**Exercise description:** The stretch from the line with "Forall (fun r => op_request_timestamp r = None) (omap" through the line with "it [None] when" in the records below: write it out exactly, and nothing else.

── Task data ──

(** X15.  The two queries of [get_service_analytics] agree, and neither
    writes.  Asked at the same moment over the same table, the query over
    all services has a row for a service exactly when the query for this
    service counts at least one request, and that row carries the same
    total, the same counts of successes and failures and the same average
    duration; no group is empty.  Both leave the world as it is. *)
Theorem grouped_row_agrees_with_the_single_service_query
    (service : string) (days : Z) (now : datetime) (w w1 w2 : world)
    (row : service_summary) (rows : gmap string group_summary) :
  get_service_analytics (Some service) days now None w = (Returned (ForService row), w1) ->
  get_service_analytics None days now None w = (Returned (PerService rows), w2) ->
  w1 = w /\ w2 = w
  /\ (rows !! service = None <-> total_requests row = 0)
  /\ (forall g : group_summary,
         rows !! service = Some g ->
         g_total_requests g = total_requests row
         /\ g_successful_requests g = successful_requests row
         /\ g_failed_requests g = failed_requests row
         /\ g_avg_duration g = avg_duration row)
  /\ (forall (s : string) (g : group_summary), rows !! s = Some g -> 1 <= g_total_requests g).
Proof.
  intros Hone Hall.
  destruct (get_service_analytics_inv _ _ _ _ _ _ Hone) as (-> & since & Hsince & Hrow).
  destruct (get_service_analytics_inv _ _ _ _ _ _ Hall) as (-> & since' & Hsince' & Hrows).
  rewrite Hsince in Hsince'. injection Hsince' as <-.
  destruct (nonempty service); [|discriminate Hrow].
  injection Hrow as ->. injection Hrows as ->.
  split; [reflexivity|]. split; [reflexivity|].
  split; [|split].
  - rewrite group_by_service_lookup.
    destruct (where_service_since service (wall since) (tbl_operational_data w)) as [|r rest];
      simpl; split; intros Heq; try reflexivity; try discriminate Heq; lia.
  - intros g. rewrite group_by_service_lookup.
    destruct (where_service_since service (wall since) (tbl_operational_data w)) as [|r rest];
      [discriminate|].
    intros Hg. injection Hg as <-. repeat split.
  - intros s g. rewrite group_by_service_lookup.
    destruct (where_service_since s (wall since) (tbl_operational_data w)) as [|r rest];
      [discriminate|].
    intros Hg. injection Hg as <-. simpl. lia.
Qed.

Lemma grouped_row_witness :
  exists g : group_summary,
    group_by_service 1699396100000000 Fixtures.three_requests !! "svc-1"%string = Some g
    /\ g_total_requests g = 3
    /\ g_successful_requests g = Some 2.
Proof.
  destruct (grouped_row_agrees_with_the_single_service_query "svc-1" 7
              (Fixtures.at_wall 1700000900000000) Samples.busy Samples.busy Samples.busy
              (select_summary Fixtures.three_requests)
              (group_by_service 1699396100000000 Fixtures.three_requests))
    as (_ & _ & _ & Hrow & _).
  - vm_compute. reflexivity.
  - vm_compute. reflexivity.
  - exists (select_group_summary Fixtures.three_requests).
    assert (Hlookup :
              group_by_service 1699396100000000 Fixtures.three_requests !! "svc-1"%string
              = Some (select_group_summary Fixtures.three_requests))
      by (rewrite group_by_service_lookup; reflexivity).
    split; [exact Hlookup|].
    destruct (Hrow _ Hlookup) as (Htotal & Hok & _).
    rewrite Htotal, Hok. split; reflexivity.
Defined.

Lemma fold_right_pointwise {A B} (f g : A -> B -> B) (b : B) (l : list A) :
  (forall a acc, f a acc = g a acc) -> fold_right f b l = fold_right g b l.
Proof.
  intros Hfg. induction l as [|a rest IH]; simpl; [reflexivity|].
  rewrite IH. apply Hfg.
Qed.

(** Rows without a request time pass no [request_timestamp > ?]. *)
Lemma filter_untimed (keep : operational_row -> bool) (since : Z)
    (rows : list operational_row) :
  Forall (fun r => op_request_timestamp r = None) rows ->
  List.filter (fun r => keep r && Sql.after since r) rows = [].
Proof.
  induction 1 as [|r rest Hr Hrest IH]; simpl; [reflexivity|].
  unfold Sql.after at 1. rewrite Hr, andb_false_r. exact IH.
Qed.

Lemma where_service_since_untimed (s : string) (since : Z)
    (table rows : list operational_row) :
  Forall (fun r => op_request_timestamp r = None) rows ->
  where_service_since s since (table ++ rows) = where_service_since s since table.
Proof.
  intros Hrows. unfold where_service_since.
  rewrite List.filter_app, (filter_untimed _ since rows Hrows), app_nil_r. reflexivity.
Qed.

Lemma group_by_service_untimed (since : Z) (table rows : list operational_row) :
  Forall (fun r => op_request_timestamp r = None) rows ->
  group_by_service since (table ++ rows) = group_by_service since table.
Proof.
  intros Hrows. unfold group_by_service.
  assert (Hwindow :
            List.filter (Sql.after since) (table ++ rows) = List.filter (Sql.after since) table).
  { rewrite List.filter_app.
    assert (Hnone : List.filter (Sql.after since) rows = []).
    { clear -Hrows. induction Hrows as [|r rest Hr Hrest IH]; simpl; [reflexivity|].
      unfold Sql.after at 1. rewrite Hr. exact IH. }
    rewrite Hnone, app_nil_r. reflexivity. }
  rewrite Hwindow. apply fold_right_pointwise.
  intros r acc. rewrite (where_service_since_untimed _ _ _ _ Hrows). reflexivity.
Qed.

Lemma rows_without_request_time (batch : list XRoadOperationalData) :
  Forall (fun data => request_timestamp data = None) batch ->
  Forall (fun r => op_request_timestamp r = None) (omap row_of batch).
Proof.
  induction 1 as [|data rest Hdata Hrest IH]; [apply List.Forall_nil|].
  change (omap row_of (data :: rest))
    with (match row_of data with
          | Some r => r :: omap row_of rest
          | None => omap row_of rest
          end).
  destruct (row_of data) as [r|] eqn:Hrow; [|exact IH].
  apply List.Forall_cons; [|exact IH].
  unfold row_of in Hrow. destruct (service_id data), (client_id data); try discriminate Hrow.
  injection Hrow as <-. simpl. rewrite Hdata. reflexivity.
Qed.

(** X16.  Records without a request time are stored and never counted.
    A batch of records that have no [request_timestamp] (the parser leaves
    it [None] when the record has no [requestInTs]) is stored like any
    other, one row for each record with both identifiers; but no query of
    [get_service_analytics], for whatever service, period and moment, gives
    another answer after the store than before it: [request_timestamp > ?]
    is never true of a NULL. *)
Theorem records_without_request_time_are_never_counted
    (batch : list XRoadOperationalData) (w : world) :
  Forall bindable batch ->
  Forall (fun data => request_timestamp data = None) batch ->
  exists w' : world,
    _store_operational_data batch None w = (Returned tt, w')
    /\ tbl_operational_data w' = tbl_operational_data w ++ omap row_of batch
    /\ forall (service_id : option string) (days : Z) (now : datetime) (fault : option exn),
         fst (get_service_analytics service_id days now fault w')
         = fst (get_service_analytics service_id days now fault w).
Proof.
  intros Hbind Htime. unfold _store_operational_data.
  rewrite (insert_all_bindable batch Hbind). eexists. split; [reflexivity|].
  split; [reflexivity|].
  pose proof (rows_without_request_time batch Htime) as Hrows.
  intros service_id days now fault. unfold get_service_analytics, bind, lift.
  destruct fault as [e|]; [reflexivity|].
  destruct (Z.abs days <=? 999999999); [|reflexivity].
  destruct (DT.minus now (days * 86400 * 1000000)) as [since|e]; [|reflexivity].
  simpl.
  rewrite (group_by_service_untimed _ _ _ Hrows).
  destruct service_id as [s|]; [|reflexivity].
  rewrite (where_service_since_untimed _ _ _ _ Hrows).
  destruct (nonempty s); reflexivity.
Qed.

Lemma records_without_request_time_witness :
  exists w' : world,
    _store_operational_data [Fixtures.defaulted] None Samples.busy = (Returned tt, w')
    /\ length (tbl_operational_data w') = 4%nat
    /\ fst (get_service_analytics (Some "Unknown"%string) 7
              (Fixtures.at_wall 1700000900000000) None w')
       = Returned (ForService empty_summary).
Proof.
  destruct (records_without_request_time_are_never_counted [Fixtures.defaulted] Samples.busy)
    as (w' & Hstore & Htable & Hsame).
  - apply List.Forall_cons; [|apply List.Forall_nil].
    unfold bindable, fits_int64. simpl. split; [lia|]. split; [lia|]. intros d Hd.
    discriminate Hd.
  - apply List.Forall_cons; [reflexivity|apply List.Forall_nil].
  - exists w'. split; [exact Hstore|]. split; [rewrite Htable; reflexivity|].
    rewrite Hsame. vm_compute. reflexivity.
Defined.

───

**Solution to the exercise:**
  Forall (fun r => op_request_timestamp r = None) (omap row_of batch).
Proof.
  induction 1 as [|data rest Hdata Hrest IH]; [apply List.Forall_nil|].
  change (omap row_of (data :: rest))
    with (match row_of data with
          | Some r => r :: omap row_of rest
          | None => omap row_of rest
          end).
  destruct (row_of data) as [r|] eqn:Hrow; [|exact IH].
  apply List.Forall_cons; [|exact IH].
  unfold row_of in Hrow. destruct (service_id data), (client_id data); try discriminate Hrow.
  injection Hrow as <-. simpl. rewrite Hdata. reflexivity.
Qed.

(** X16.  Records without a request time are stored and never counted.
    A batch of records that have no [request_timestamp] (the parser leaves
    it [None] when the record has no [requestInTs]) is stored like any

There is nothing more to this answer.